(Material for this task begins)
(** * Unused JavaScript audit: coverage decomposition and waste aggregation

    A shallow embedding of
    [lighthouse-core/audits/byte-efficiency/unused-javascript.js]:
    [_add], [findUsedAndUnused], [computeWaste] and [audit_], followed by the
    properties of the decomposition, of the per-resource waste and of the
    cross-sample aggregation.

    Numbers.  Offsets, execution counts and byte totals are the protocol's
    integers; JavaScript holds every integer below 2^53 exactly and adds and
    subtracts such integers exactly, so they are modelled in [Z].  The waste
    ratio is a quotient of two such integers and is not an integer: from the
    division on, values are IEEE 754 binary64 numbers, modelled by the
    standard library's [spec_float] with a 53 bit mantissa. *)

From Stdlib Require Import ZArith List Bool Lia String SpecFloat.
From Stdlib Require Import Sorted Permutation.
From Equations Require Import Equations.
Import ListNotations.
Local Open Scope Z_scope.

(** ** Completions

    A call either returns a value or throws.  The only operation of the audit
    that can throw is [Array.prototype.reduce] without an initial value, on an
    empty array. *)

Inductive exn : Type :=
| TypeError (message : string).

Inductive completion (A : Type) : Type :=
| Normal (v : A)
| Throw (e : exn).
Arguments Normal {A} v.
Arguments Throw {A} e.

Definition bind {A B : Type} (c : completion A) (k : A -> completion B)
  : completion B :=
  match c with
  | Normal v => k v
  | Throw e => Throw e
  end.

Notation "x <- c ;; k" := (bind c (fun x => k))
  (at level 61, c at next level, right associativity).

(** ** Numbers: binary64 *)

Module Number.

Definition number : Type := spec_float.

Definition prec : Z := 53.
Definition emax : Z := 1024.

(** The Number nearest to an integer (exact below 2^53). *)
Definition of_Z (z : Z) : number := binary_normalize prec emax z 0 false.

Definition zero : number := S754_zero false.

Definition mul : number -> number -> number := SFmul prec emax.
Definition div : number -> number -> number := SFdiv prec emax.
(Material for this task ends)
● **What is expected**: Could you output exactly the lines from the one containing "Inductive exn : Type" to the end of the entries above, both included, and no others?

● **Solution to this exercise**:
Inductive exn : Type :=
| TypeError (message : string).

Inductive completion (A : Type) : Type :=
| Normal (v : A)
| Throw (e : exn).
Arguments Normal {A} v.
Arguments Throw {A} e.

Definition bind {A B : Type} (c : completion A) (k : A -> completion B)
  : completion B :=
  match c with
  | Normal v => k v
  | Throw e => Throw e
  end.

Notation "x <- c ;; k" := (bind c (fun x => k))
  (at level 61, c at next level, right associativity).

(** ** Numbers: binary64 *)

Module Number.

Definition number : Type := spec_float.

Definition prec : Z := 53.
Definition emax : Z := 1024.

(** The Number nearest to an integer (exact below 2^53). *)
Definition of_Z (z : Z) : number := binary_normalize prec emax z 0 false.

Definition zero : number := S754_zero false.

Definition mul : number -> number -> number := SFmul prec emax.
Definition div : number -> number -> number := SFdiv prec emax.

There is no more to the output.